The Indian state, however, has seemingly always been in two minds about GM crops. During the UPA era, Prime Minister Manmohan Singh and agriculture minister Sharad Pawar favoured GM crops while two successive environment ministers, Jairam Ramesh and Jayanthi Natarajan, stood in opposition. Natarajan’s successor Veerappa Moily, however, was in the pro-GM camp and reversed a moratorium on field trials, which were then re-started in some BJP-ruled states after the NDA came to power at the Centre in 2014. Prime Minister Narendra Modi was considered to be in favour of GM crops, and his environment ministry reported in 2016 that there were no safety concerns regarding the use of GM mustard. In May this year, the Genetic Engineering Appraisal Committee (GEAC), the apex regulatory body for GM seeds, cleared the Dhara Mustard Hybrid-11 (DMH-11) for commercial field use.
But by then the Supreme Court had put a spanner in the works—it was hearing anti-GM campaigner Aruna Rodrigues’ demand for an “independent evaluation" of DMH-11. That case is scheduled for a final hearing in November; meanwhile, a parliamentary standing committee, headed by the Congress party’s Renuka Chowdhury, has advised the government to go slow because it believes that there isn’t enough evidence to decide either way.

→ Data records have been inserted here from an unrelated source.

(* ===== verification/ElanRun.v ===== *)
(** * Finding and setting up the Elan touchpad

    The commands keep every invariant that interrupts keep, and bring back as many bytes as
    they ask for, whatever the touchpad answers.  [probe], [start], [stop] and what happens in
    between keep the driver's invariant: the queries leave a version from 1 to 4, the length
    of its packets and resolutions that can be divided by. *)
From S2P Require Import Prelude PS2Types RingBuffer RingSpec Bus Touch DriverWorld OSTypes KeyboardBench.
From S2P Require Import RingLoop Talk Trackpad Elan ElanDriver ElanSafe.

(** * Commands *)

Section Commands.
Context {B : Type} `{HB : PS2Bus B} `{HL : !PS2BusLaws B}.
#[local] Abbreviation W := (DrvWorld B ApplePS2Elan ElanEvent).
#[local] Abbreviation C := (M W).
#[local] Abbreviation asks := (asks (B := B) (E := ElanEvent)).
Context (I : ApplePS2Elan -> Prop) `{!KeepsInv I} (p : Z).
Context (Hp : 0 <= p < kPS2MuxMaxIdx) (HI : forall d, I d -> _device d = Some p).

Lemma asks_submit cs : Z.of_nat (length cs) < 256 -> asks I (answered cs) (submitElan cs).
Proof. by apply (asks_request I p). Qed.

Lemma asks_readParams cs r k i : answered cs r -> 0 <= i -> i + Z.of_nat k <= Z.of_nat (length cs) ->
  asks I (fun ps => length ps = k) (readParams r k i).
Proof.
  intros Ha. revert i. induction k as [|k IH]; intros i Hi Hk; [by apply asks_ret|]. cbn [readParams].
  eapply asks_bind; [apply (asks_result I cs); [done|lia]|]. intros b _.
  eapply asks_bind; [apply IH; lia|]. intros ps Hps. apply asks_ret. cbn. by rewrite Hps.
Qed.

Lemma asks_ps2_command k c : (k <= 3)%nat -> asks I (fun x => length x.2 = k) (ps2_command k c).
Proof.
  intros Hk. unfold ps2_command. eapply asks_bind; [apply asks_submit; simpl; rewrite length_replicate; lia|]. intros r Hr.
  eapply asks_bind; [apply (asks_readParams _ _ k 1 Hr); [done|simpl; rewrite length_replicate; lia]|]. intros ps Hps.
  by apply asks_ret.
Qed.

Lemma asks_ps2_command0 c : asks I (fun _ => True) (ps2_command0 c).
Proof. eapply asks_bind; [apply asks_ps2_command; lia|]. intros r _. by apply asks_ret. Qed.

Lemma asks_sliced c : asks I (fun _ => True) (ps2_sliced_command c).
Proof. eapply asks_bind; [by apply asks_submit|]. intros r _. by apply asks_ret. Qed.

Lemma asks_retrying {X} R t delay (m : C (bool * X)) : asks I R m -> asks I R (retrying t delay m).
Proof.
  intros Hm. assert (Hgo : forall (rest : bool * X -> C (bool * X)), (forall r, R r -> asks I R (rest r)) ->
    asks I R (r ← m; if negb r.1 then ret r else onController (bus_sleep delay) ;; rest r)).
  { intros rest Hr. eapply asks_bind; [exact Hm|]. intros r HR. destruct (negb r.1); [by apply asks_ret|].
    eapply asks_bind; [apply asks_sleep; exact _|]. intros _ _. by apply Hr. }
  induction t as [|[|t] IH]; cbn [retrying]; apply Hgo; intros r Hr; [by apply asks_ret..|exact IH].
Qed.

This is decidedly odd, for research done by at least six different institutes under the Indian Council of Agricultural Research has found GM crops to be safe for animal health. The Central Avian Research Institute in Bareilly gave genetically modified cottonseed meal to broiler chickens over a period of nine years and found no difference with those that consumed non-GM feed. The Central Sheep and Wool Research Institute at Malpura, in collaboration with the Central Institute of Cotton Research, Nagpur, did similar tests on lambs, and again found no adverse impact. The Indian Veterinary Research Institute, in Bareilly, came up with similar results for goats, the National Dairy Research Institute at Karnal for cows, and the Central Institute of Fisheries Education, Mumbai for fish.
Additionally, the National Institute of Nutrition in Hyderabad conducted tests for toxicity and allergenicity and found no adverse effects. And if all this wasn’t enough, sample this: a 2014 meta-study by Wilhelm Klumper and Matin Qaim of the University of Gottingen, Germany, analysing 147 other studies of GM crops from around the world, found that GM technology helped increase crop yields by 22%, reduced the use of chemical pesticides by 37%, and increased farmer profits by 68%.
Today, GM crops are cultivated over 185 million hectares of land, by more than 18 million farmers across 26 countries, marking a 110-fold increase since GM crops were first commercialized, according to data from the International Service for the Acquisition of Agri-biotech Applications. At least 30 other countries import GM produce, which means about nearly 68% of the world’s population is already consuming GM products.
In fact, India too has been importing GM products—specifically, GM soybean oil and GM canola oil (which is a sister crop of mustard)—for nearly two decades now. These imports cost about Rs80,000 crore annually and are needed to cover nearly half of India’s edible oil demand. Now, if GM mustard, which has a much higher yield than traditional varieties, can be cultivated domestically, it can not only reduce the import bill significantly but also increase the income of about six million mustard farmers.
One only needs to look at the enormous success of BT cotton, the only GM crop that is allowed to be cultivated in the country, to gauge the potential here. In fact, while BT cotton was developed by a foreign company, thus fuelling concerns about vested interests and corporate control among environmental activists, GM mustard has been developed at the publicly funded Centre for Genetic Manipulation of Crop Plants at the University of Delhi after 20 years of research.
Simply put, GM crops make for good science and good economics, and India needs to embrace both. If it doesn’t, it will fall behind.